Gene therapy trial improves sight in blind toddlers

Four toddlers born with a severe form of childhood blindness have experienced “life-changing improvements” to their sight after participating in an experimental gene therapy trial. 

Before the therapy, these children, who were legally blind after experiencing a rapidly deteriorating vision from birth, could only distinguish between light and dark.

Following the treatment at Moorfields Eye Hospital, parents reported significant improvements, with some children now able to begin drawing and writing. 

Jace, one of the toddlers, received therapy at two years old. Before treatment, Jace couldn’t track objects. Now, he can pick up small toys and react to bright sunlight, marking a remarkable transformation in his ability to engage with the world. 

“This treatment has the potential to transform lives,” said professor James Bainbridge, a retinal surgeon at Moorfields Eye Hospital. “Early intervention in genetic eye diseases can make a profound difference in development and interaction with the world.” 

What does this mean for macular disease?  

This breakthrough builds on previous success in gene therapy for inherited eye diseases. Gene therapy involves adding, removing, or editing genes in cells to correct mutations that cause diseases.

The approach typically involves injecting healthy copies of a defective gene into the retina at an early stage to halt or slow degeneration. For individuals with macular disease, a similar method could be used to slow or prevent vision loss. 

The results from this trial offer hope for people with genetic forms of macular disease, potentially paving the way for treatments that restore or preserve vision.

Many macular dystrophies, such as Stargardt disease, Best disease, and Sorsby Fundus dystrophy, are caused by a mutation in a single gene.

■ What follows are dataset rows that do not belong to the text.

Definition epoch_Sign (priv : PrivKey) (keyID : bytes) (domain : string) (payload : bytes) : res Signature :=
  digest ← SigningDigest domain payload;
  value ← SignASN1 priv digest;
  Ok (mkSignature SignatureAlgorithmECDSAP256SHA256ASN1 keyID value).

Definition with_attestation (r : Receipt) (a : AttestationRef) : Receipt :=
  mkReceipt (Version r) (JobID r) (JobSpecHash r) (Provider r) (Method r) (Host r) (Path r) (StatusCode r)
    (StreamHash r) (ChunkCount r) (ResponseBytes r) (Completion r) (StartedAt r) (FinishedAt r) (Some a)
    (PolicyHash r) (RequestBytes r) (ProviderSeq r) (ResponseHeadersHash r).

Definition signer_Sign (s : option Signer) (receipt : Receipt) : res SignedReceipt :=
  match s with
  | Some (mkSigner (Some epoch) withEvidence) =>
      let identity := ep_Identity epoch in
      let receipt := with_attestation receipt
        (mkAttestationRef (idPlatform identity) (idAttestationType identity) (idApplicationID identity)
           (idKeyID identity) (idPublicKeyDER identity) (idEvidenceHash identity)
           (if withEvidence then idEvidence identity else [])) in
      _ ← receipt_Validate receipt;
      encoded ← cbor_receipt receipt;
      signature ← ep_Sign epoch ReceiptSigningDomain encoded;
      Ok (mkSigned receipt signature)
  | _ => Err "no attested epoch available for signing"
  end.

(** ** Verification *)

Record VerifyOptions := mkOptions {
  o_Now : Z;                       (* the zero time means the clock *)
  o_AllowedPlatforms : list string;
  o_RequireEvidence : bool;
  o_MaxAge : Z;
}.

Definition receipt_Verify (clock : Z) (signed : SignedReceipt) (opts : VerifyOptions) : res unit :=
  let r := sReceipt signed in
  _ ← receipt_Validate r;
  match Attestation r with
  | None => Panic
  | Some a =>
      fail_if (o_RequireEvidence opts && (length (Evidence a) =? 0)%nat) "attestation evidence is required";;
      fail_if (negb (length (o_AllowedPlatforms opts) =? 0)%nat
               && negb (existsb (String.eqb (Platform a)) (o_AllowedPlatforms opts)))
        "attestation platform is not allowed";;
      let now := if o_Now opts =? 0 then clock else o_Now opts in
      fail_if ((0 <? o_MaxAge opts) && (o_MaxAge opts <? time_Sub now (time_Unix (FinishedAt r))))
        "receipt is older than the allowed window";;
      identity ← receipt_Identity r;
      fail_if (negb (bytes_eqb (sigKeyID (sSignature signed)) (idKeyID identity)))
        "attestation does not match the signing key";;
      encoded ← cbor_receipt r;
      VerifySignature identity ReceiptSigningDomain encoded (sSignature signed)
  end.
End Ops.

(** ** The response digest binds the job and the bytes, not the framing *)

(** The two strings given are different and have the same SHA-256 digest.  (That some two strings have is a fact of
    counting; a statement below names the two that would have to.) *)
Definition collides {SH : Sha256} (x y : bytes) : Prop := x <> y /\ sha256 x = sha256 y.

(** What the stream digest of a job hashes. *)
Definition stream_preimage (jobID : bytes) (chunks : list bytes) : bytes := str ResponseStreamDomain ++ jobID ++ concat chunks.

Section Facts.
Context {SH : Sha256} {CB : Cbor} {EC : Ecdsa}.

Lemma sha256_eq_or_collides x y : sha256 x = sha256 y -> x = y \/ collides x y.
Proof. intros E. destruct (decide (x = y)); [by left|by right]. Qed.

Lemma hasher_run chunks s :
  let s' := fold_left hasher_WriteChunk chunks s in
  h_data s' = h_data s ++ concat chunks
  /\ h_chunks s' = fold_left (fun n _ => add64 n 1) chunks (h_chunks s)
  /\ h_bytes s' = fold_left (fun n c => add64 n (Z.of_nat (length c))) chunks (h_bytes s).
Proof.
  revert s. induction chunks as [|c cs IH]; intros s; cbn [fold_left concat].
  { by rewrite app_nil_r. }
  destruct (IH (hasher_WriteChunk s c)) as (D & N & B). rewrite D, N, B. split; [|done].
  cbn. by rewrite <- app_assoc.
Qed.

Lemma HashResponseStream_concat jobID chunks :
  HashResponseStream jobID chunks = sha256 (str ResponseStreamDomain ++ jobID ++ concat chunks).
Proof.
  unfold HashResponseStream, hasher_Sum.
  destruct (hasher_run chunks (NewStreamingHasher jobID)) as (D & _). rewrite D. cbn [h_data NewStreamingHasher
    hasher_Reset h_jobID]. by rewrite <- app_assoc.
Qed.

Lemma MatchesStream_spec r chunks :
  MatchesStream r chunks = true <->
  length (StreamHash r) = 32%nat /\ sha256 (str ResponseStreamDomain ++ JobID r ++ concat chunks) = StreamHash r.
Proof.
  unfold MatchesStream. rewrite HashResponseStream_concat.
  destruct (Nat.eqb_spec (length (StreamHash r)) StreamHashLength) as [L|L]; cbn [negb].
  - rewrite bytes_eqb_spec. unfold StreamHashLength in L. tauto.
  - split; [done|]. intros [? _]. done.
Qed.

These diseases often run in families, with children inheriting the faulty gene, leading to abnormal or dying retinal cells and resulting vision loss.

Through gene therapy, researchers hope to correct, replace, or edit the faulty genes to restore retinal cell function and prevent further degeneration. 

While conditions like Stargardt disease and other retinal dystrophies have different genetic causes, researchers are exploring ways to correct these defects through gene editing, or by silencing faulty genes.

Gene therapy and AMD 

Studies are also looking into gene therapy for age-related macular degeneration (AMD), though these work slightly differently.

In AMD, the therapy involves introducing a new gene that enables the body to produce a drug that can combat the disease, such as a treatment for wet AMD that traditionally requires frequent injections.

Gene therapy could reduce the need for repeated treatments by allowing the eye to produce its own therapeutic drug. 

Professor Andrew Lotery from the University of Southampton, describes gene therapy as an exciting area of research, showing promising results. Speaking on a recent My Macular and Me webinar, he said: “Expertise with gene therapy is increasing in ophthalmology, and I think we will see treatments for AMD, particularly for wet AMD, in the next few years.” 

Clinical trials for gene therapy 

Clinical trials are testing new treatments for inherited eye diseases, such as Stargardt disease. The Macular Society has previously funded, and continues to fund, research projects to advance gene therapy.

One example is a £120,000 co-funded study with Retina UK, led by Professor Jacqueline van der Spuy at UCL’s Institute of Ophthalmology.

This project aims to test whether a novel gene editing technique, known as prime editing, can repair a mutation that causes Stargardt disease. Currently, there are no treatments for this condition, but researchers hope this approach could offer a breakthrough in correcting the underlying genetic mutation. 

The success of this recent study at Moorfields shows that gene therapy could be a promising treatment for macular disease.

Scientists are working hard to improve gene therapy as a potential solution for stopping or slowing vision loss.

This treatment could ultimately change the lives of people affected by genetic forms of macular diseases, bringing hope to those who have previously faced limited options for their conditions.